(GIVEN DATA begins)
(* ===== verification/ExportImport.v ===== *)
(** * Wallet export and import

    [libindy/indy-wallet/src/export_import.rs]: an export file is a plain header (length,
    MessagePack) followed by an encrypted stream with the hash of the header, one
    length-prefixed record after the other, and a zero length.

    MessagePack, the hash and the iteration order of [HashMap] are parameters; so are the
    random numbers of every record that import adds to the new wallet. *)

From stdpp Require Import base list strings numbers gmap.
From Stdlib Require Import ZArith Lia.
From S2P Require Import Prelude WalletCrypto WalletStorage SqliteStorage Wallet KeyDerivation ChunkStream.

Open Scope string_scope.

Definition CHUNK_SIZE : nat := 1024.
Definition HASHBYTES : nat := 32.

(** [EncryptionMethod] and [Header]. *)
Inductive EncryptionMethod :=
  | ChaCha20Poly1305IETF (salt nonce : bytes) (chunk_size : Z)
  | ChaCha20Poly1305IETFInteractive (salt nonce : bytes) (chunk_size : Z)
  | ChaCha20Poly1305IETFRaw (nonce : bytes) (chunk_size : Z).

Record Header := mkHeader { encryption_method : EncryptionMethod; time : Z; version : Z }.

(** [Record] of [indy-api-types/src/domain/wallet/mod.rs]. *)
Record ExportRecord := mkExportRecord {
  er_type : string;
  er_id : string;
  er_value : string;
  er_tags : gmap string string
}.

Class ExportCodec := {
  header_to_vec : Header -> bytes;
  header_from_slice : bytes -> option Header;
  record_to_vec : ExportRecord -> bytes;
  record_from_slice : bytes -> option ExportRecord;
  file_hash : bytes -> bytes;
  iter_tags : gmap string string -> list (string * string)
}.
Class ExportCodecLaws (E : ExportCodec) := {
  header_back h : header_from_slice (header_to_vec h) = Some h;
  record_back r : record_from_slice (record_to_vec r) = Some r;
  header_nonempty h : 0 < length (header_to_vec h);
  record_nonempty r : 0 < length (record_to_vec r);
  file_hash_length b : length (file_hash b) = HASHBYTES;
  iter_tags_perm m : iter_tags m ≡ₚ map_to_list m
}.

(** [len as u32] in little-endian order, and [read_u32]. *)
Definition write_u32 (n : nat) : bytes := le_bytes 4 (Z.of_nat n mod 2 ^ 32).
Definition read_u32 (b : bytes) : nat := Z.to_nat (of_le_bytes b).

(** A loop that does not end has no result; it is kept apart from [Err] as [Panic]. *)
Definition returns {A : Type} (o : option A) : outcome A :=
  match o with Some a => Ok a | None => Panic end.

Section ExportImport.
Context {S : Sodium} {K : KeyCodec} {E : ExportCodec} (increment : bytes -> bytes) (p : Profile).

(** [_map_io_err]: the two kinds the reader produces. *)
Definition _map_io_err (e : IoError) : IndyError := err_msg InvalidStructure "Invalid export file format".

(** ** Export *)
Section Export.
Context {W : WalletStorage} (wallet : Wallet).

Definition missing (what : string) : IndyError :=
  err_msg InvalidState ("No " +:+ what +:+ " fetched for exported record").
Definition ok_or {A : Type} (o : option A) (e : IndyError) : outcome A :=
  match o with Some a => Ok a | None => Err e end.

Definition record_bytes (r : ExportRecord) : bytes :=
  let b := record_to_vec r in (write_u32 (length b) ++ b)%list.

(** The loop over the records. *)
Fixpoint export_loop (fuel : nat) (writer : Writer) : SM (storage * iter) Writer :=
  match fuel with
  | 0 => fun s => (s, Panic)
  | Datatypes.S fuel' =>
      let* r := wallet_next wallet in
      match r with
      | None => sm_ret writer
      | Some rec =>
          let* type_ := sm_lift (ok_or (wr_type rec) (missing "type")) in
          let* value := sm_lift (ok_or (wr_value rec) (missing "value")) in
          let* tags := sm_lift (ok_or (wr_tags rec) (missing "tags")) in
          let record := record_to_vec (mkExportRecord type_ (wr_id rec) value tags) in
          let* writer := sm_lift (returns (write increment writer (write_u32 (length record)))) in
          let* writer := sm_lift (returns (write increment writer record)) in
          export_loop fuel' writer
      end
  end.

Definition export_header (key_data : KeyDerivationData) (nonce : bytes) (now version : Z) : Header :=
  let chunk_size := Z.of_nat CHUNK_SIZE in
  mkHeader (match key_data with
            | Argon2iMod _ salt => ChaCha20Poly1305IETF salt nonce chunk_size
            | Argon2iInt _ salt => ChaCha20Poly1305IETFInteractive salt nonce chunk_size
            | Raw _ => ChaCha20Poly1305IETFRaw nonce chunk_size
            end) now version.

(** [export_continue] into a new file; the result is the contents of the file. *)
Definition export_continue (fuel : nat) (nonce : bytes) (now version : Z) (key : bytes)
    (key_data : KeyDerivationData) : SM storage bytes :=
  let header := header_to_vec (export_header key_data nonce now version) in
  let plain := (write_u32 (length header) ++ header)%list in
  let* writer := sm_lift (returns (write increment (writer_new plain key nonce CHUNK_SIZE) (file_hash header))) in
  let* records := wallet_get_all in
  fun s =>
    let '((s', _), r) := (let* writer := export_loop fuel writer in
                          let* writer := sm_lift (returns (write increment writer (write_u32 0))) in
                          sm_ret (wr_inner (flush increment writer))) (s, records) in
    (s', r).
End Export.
(GIVEN DATA ends)
WHAT TO DO
Lines from the start of the entries through the one containing "ChaCha20Poly1305IETFInteractive (salt nonce" are to be set down again exactly, both ends included.

RESPONSE FOR THIS EXERCISE
(* ===== verification/ExportImport.v ===== *)
(** * Wallet export and import

    [libindy/indy-wallet/src/export_import.rs]: an export file is a plain header (length,
    MessagePack) followed by an encrypted stream with the hash of the header, one
    length-prefixed record after the other, and a zero length.

    MessagePack, the hash and the iteration order of [HashMap] are parameters; so are the
    random numbers of every record that import adds to the new wallet. *)

From stdpp Require Import base list strings numbers gmap.
From Stdlib Require Import ZArith Lia.
From S2P Require Import Prelude WalletCrypto WalletStorage SqliteStorage Wallet KeyDerivation ChunkStream.

Open Scope string_scope.

Definition CHUNK_SIZE : nat := 1024.
Definition HASHBYTES : nat := 32.

(** [EncryptionMethod] and [Header]. *)
Inductive EncryptionMethod :=
  | ChaCha20Poly1305IETF (salt nonce : bytes) (chunk_size : Z)
  | ChaCha20Poly1305IETFInteractive (salt nonce : bytes) (chunk_size : Z)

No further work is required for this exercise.